▶ **WHAT YOU HAVE TO DO**
Pick every line from the data that holds the word "each".

▶ **INFORMATION SHOWN**
______________________________

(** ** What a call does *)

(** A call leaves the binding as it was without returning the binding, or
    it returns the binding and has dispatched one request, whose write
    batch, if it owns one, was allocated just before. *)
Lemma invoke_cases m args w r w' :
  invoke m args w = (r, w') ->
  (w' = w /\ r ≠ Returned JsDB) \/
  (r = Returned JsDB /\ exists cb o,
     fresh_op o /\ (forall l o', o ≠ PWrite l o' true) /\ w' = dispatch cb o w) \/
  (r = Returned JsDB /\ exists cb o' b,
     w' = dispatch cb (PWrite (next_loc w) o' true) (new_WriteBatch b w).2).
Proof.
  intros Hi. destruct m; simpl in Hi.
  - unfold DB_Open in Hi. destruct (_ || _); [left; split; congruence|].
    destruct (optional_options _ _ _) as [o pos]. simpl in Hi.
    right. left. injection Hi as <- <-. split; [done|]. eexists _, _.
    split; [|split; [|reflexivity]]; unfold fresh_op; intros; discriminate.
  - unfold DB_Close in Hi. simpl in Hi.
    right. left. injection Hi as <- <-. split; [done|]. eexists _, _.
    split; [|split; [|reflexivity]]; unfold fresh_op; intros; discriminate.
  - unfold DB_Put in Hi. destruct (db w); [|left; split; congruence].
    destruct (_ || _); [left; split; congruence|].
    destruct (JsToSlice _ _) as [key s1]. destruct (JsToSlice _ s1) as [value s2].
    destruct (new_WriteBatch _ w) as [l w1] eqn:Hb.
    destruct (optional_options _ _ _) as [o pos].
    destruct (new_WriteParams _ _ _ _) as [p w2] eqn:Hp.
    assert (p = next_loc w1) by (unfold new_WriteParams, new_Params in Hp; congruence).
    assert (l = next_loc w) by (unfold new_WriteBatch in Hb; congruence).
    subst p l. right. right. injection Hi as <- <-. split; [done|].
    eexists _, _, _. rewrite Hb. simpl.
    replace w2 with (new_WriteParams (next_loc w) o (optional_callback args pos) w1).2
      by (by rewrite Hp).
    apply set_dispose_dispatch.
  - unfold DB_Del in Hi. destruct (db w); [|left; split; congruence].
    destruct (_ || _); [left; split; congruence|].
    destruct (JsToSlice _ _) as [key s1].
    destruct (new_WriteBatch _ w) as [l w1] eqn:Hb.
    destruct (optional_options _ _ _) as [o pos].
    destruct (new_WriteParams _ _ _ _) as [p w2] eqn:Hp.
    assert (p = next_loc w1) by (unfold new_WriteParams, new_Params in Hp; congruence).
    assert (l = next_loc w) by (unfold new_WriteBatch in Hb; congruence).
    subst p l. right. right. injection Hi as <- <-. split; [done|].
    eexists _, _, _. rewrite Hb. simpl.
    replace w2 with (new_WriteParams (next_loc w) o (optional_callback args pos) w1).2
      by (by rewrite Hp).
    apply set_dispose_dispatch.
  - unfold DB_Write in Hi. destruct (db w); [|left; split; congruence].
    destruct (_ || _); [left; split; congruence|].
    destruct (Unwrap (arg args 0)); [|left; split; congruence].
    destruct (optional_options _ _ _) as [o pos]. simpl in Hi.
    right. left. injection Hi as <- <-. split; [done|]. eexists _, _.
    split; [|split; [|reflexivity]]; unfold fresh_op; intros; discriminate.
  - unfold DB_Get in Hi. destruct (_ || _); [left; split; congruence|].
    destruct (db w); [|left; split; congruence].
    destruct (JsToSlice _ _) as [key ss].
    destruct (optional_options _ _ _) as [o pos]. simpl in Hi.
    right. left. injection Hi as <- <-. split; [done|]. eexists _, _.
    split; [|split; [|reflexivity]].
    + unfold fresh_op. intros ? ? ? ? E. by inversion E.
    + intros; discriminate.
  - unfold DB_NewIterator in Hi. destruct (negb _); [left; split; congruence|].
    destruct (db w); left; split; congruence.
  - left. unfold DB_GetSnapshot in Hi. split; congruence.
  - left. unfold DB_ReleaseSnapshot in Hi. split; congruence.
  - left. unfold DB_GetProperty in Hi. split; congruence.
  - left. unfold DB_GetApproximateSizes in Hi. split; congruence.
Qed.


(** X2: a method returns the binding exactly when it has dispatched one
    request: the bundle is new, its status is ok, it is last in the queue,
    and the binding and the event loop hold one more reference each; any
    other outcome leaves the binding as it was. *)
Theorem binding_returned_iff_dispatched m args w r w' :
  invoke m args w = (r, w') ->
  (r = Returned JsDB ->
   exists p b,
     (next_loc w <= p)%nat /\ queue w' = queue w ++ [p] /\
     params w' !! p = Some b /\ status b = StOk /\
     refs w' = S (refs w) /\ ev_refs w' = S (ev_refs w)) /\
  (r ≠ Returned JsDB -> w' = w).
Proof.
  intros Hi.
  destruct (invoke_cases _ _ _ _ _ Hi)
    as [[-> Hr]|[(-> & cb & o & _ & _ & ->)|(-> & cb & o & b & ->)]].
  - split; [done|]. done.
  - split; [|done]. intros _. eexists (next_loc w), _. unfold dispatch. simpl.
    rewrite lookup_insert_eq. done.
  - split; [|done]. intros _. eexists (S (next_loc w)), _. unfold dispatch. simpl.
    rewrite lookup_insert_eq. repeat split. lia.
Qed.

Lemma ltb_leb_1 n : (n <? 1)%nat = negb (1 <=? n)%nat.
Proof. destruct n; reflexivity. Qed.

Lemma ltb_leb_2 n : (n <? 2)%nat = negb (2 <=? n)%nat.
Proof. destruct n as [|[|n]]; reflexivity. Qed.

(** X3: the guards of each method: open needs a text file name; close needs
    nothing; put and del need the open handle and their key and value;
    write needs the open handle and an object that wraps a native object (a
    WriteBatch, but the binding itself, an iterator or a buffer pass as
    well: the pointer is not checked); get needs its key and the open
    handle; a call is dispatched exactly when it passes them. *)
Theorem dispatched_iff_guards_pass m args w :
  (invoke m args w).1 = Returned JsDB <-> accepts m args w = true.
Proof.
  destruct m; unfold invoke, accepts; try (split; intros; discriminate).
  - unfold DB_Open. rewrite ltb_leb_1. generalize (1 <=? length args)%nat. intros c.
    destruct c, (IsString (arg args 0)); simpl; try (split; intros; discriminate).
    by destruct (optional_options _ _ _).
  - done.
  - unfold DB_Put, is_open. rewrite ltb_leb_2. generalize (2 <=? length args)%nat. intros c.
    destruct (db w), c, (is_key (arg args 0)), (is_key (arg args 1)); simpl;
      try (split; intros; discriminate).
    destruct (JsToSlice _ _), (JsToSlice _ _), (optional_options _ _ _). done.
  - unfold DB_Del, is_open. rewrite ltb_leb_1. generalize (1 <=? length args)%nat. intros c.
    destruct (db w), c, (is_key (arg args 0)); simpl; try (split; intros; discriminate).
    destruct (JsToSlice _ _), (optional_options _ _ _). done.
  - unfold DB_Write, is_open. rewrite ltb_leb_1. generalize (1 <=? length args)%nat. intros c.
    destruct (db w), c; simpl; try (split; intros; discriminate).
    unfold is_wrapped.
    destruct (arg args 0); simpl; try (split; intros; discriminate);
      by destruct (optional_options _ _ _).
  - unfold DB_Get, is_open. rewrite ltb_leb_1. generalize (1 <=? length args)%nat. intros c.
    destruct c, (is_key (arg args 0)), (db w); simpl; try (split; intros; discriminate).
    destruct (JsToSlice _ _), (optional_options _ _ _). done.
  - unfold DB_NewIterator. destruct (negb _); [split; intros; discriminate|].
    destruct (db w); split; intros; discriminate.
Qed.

______________________________

▶ **ANSWER**
    and the binding and the event loop hold one more reference each; any
(** X3: the guards of each method: open needs a text file name; close needs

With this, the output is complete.